1. n. & v.
1. (often in pl.) a device for checking the motion of a mechanism, esp. a wheel or vehicle, or for keeping it at rest.
2 anything that has the effect of hindering or impeding (shortage of money was a brake on their enthusiasm).
1. intr. apply a brake.
2 tr. retard or stop with a brake.
Phrases and idioms:
brake block a block used to hold a brake shoe. brake drum a cylinder attached to a wheel on which the brake shoe presses to brake. brake fluid fluid used in a hydraulic brake system. brake horsepower the power of an engine reckoned in terms of the force needed to brake it. brake lining a strip of fabric which increases the friction of the brake shoe. brake shoe a long curved block which presses on the brake drum to brake. brake van Brit. a railway coach or vehicle from which the train's brakes can be controlled.
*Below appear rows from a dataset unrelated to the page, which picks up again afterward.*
Lemma set_listen m sk k n d e :
  (forall i, o_bind W i = false) -> is_u 16 n -> newly m sk (mkNet 0 k false) e ->
  exists e', set_device (unless (n =? 0) "listen_port" (FormatUint n)) d e = Some (d, e') /\ newly m sk (mkNet n k false) e'.
Proof.
  intros HW Hn He. destruct (Z.eqb_spec n 0) as [->|]; [by exists e|]. cbn [unless set_device].
  change (handleDeviceLine C W priorityMsgFn d (str "listen_port") ?v e) with
    (parsed (ParseUint v 16) (fun n => let* _ := set_port n in let* err := BindUpdate W in if err : bool then throw IpcErrorPortInUse else done d) e).
  rewrite ParseUint_Format by done. destruct He as [E1 E2 E3 E4 E5]. unfold parsed, set_port, BindUpdate, bind, call, gets, modify, ret. red_bind.
  rewrite HW. unfold isUp. cbn. rewrite E4, E5. cbn. by eexists.
Qed.

Lemma set_mark m sk p n d e :
  is_u 32 n -> newly m sk (mkNet p 0 false) e ->
  exists e', set_device (unless (n =? 0) "fwmark" (FormatUint n)) d e = Some (d, e') /\ newly m sk (mkNet p n false) e'.
Proof.
  intros Hn He. destruct (Z.eqb_spec n 0) as [->|]; [by exists e|]. cbn [unless set_device].
  change (handleDeviceLine C W priorityMsgFn d (str "fwmark") ?v e) with
    (parsed (ParseUint v 32) (fun mark => let* err := BindSetMark W mark in if err : bool then throw IpcErrorPortInUse else done d) e).
  rewrite ParseUint_Format by done. destruct He as [E1 E2 E3 E4 E5].
  unfold parsed, BindSetMark, set_fwmark, clear_sources, all_peers, bind, gets, modify, ret. red_bind. rewrite E5. cbn [fwmark].
  destruct (Z.eqb_spec 0 n); [lia|]. red_bind. unfold isUp. cbn. rewrite E4, (bool_decide_eq_false_2 (deviceStateDown = deviceStateUp)) by done. cbn.
  rewrite E3, map_to_list_empty. cbn. rewrite E5. by eexists.
Qed.

(** *** The lines are printable *)

Lemma FormatUint_length n : (length (FormatUint n) <= S (Z.to_nat (Z.log2 n)))%nat.
Proof.
  unfold FormatUint. generalize (S (Z.to_nat (Z.log2 n))). intros f. revert n. induction f as [|f IH]; intros n; cbn [dec_digits]; [done|].
  case_match; cbn; [lia|]. rewrite length_app. specialize (IH (n / 10)). cbn. lia.
Qed.

Lemma shown_number key n : device_key key = true -> 0 <= n < 2 ^ 63 -> shown (key, FormatUint n).
Proof.
  intros Hk Hn. apply shown_graphic; [done | apply digits_graphic, FormatUint_digit; lia|].
  pose proof (FormatUint_length n). assert (Z.log2 n < 63) by (destruct (Z.eq_dec n 0) as [->|]; [done | apply Z.log2_lt_pow2; lia]). lia.
Qed.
Etymology: prob. obs. brake in sense 'machine-handle, bridle' 2. n. a large estate car.
Etymology: var. of BREAK(2) 3. n. & v.
1. a toothed instrument used for crushing flax and hemp.
2 (in full brake harrow) a heavy kind of harrow for breaking up large lumps of earth.
--v.tr. crush (flax or hemp) by beating it.
Etymology: ME, rel. to BREAK(1) 4. n.1 a thicket.
Etymology: ME f. OF bracu, MLG brake branch, stump 5. n. bracken.
Etymology: ME, perh. shortened f. BRACKEN, -en being taken as a pl. ending 6.
archaic past of BREAK(1).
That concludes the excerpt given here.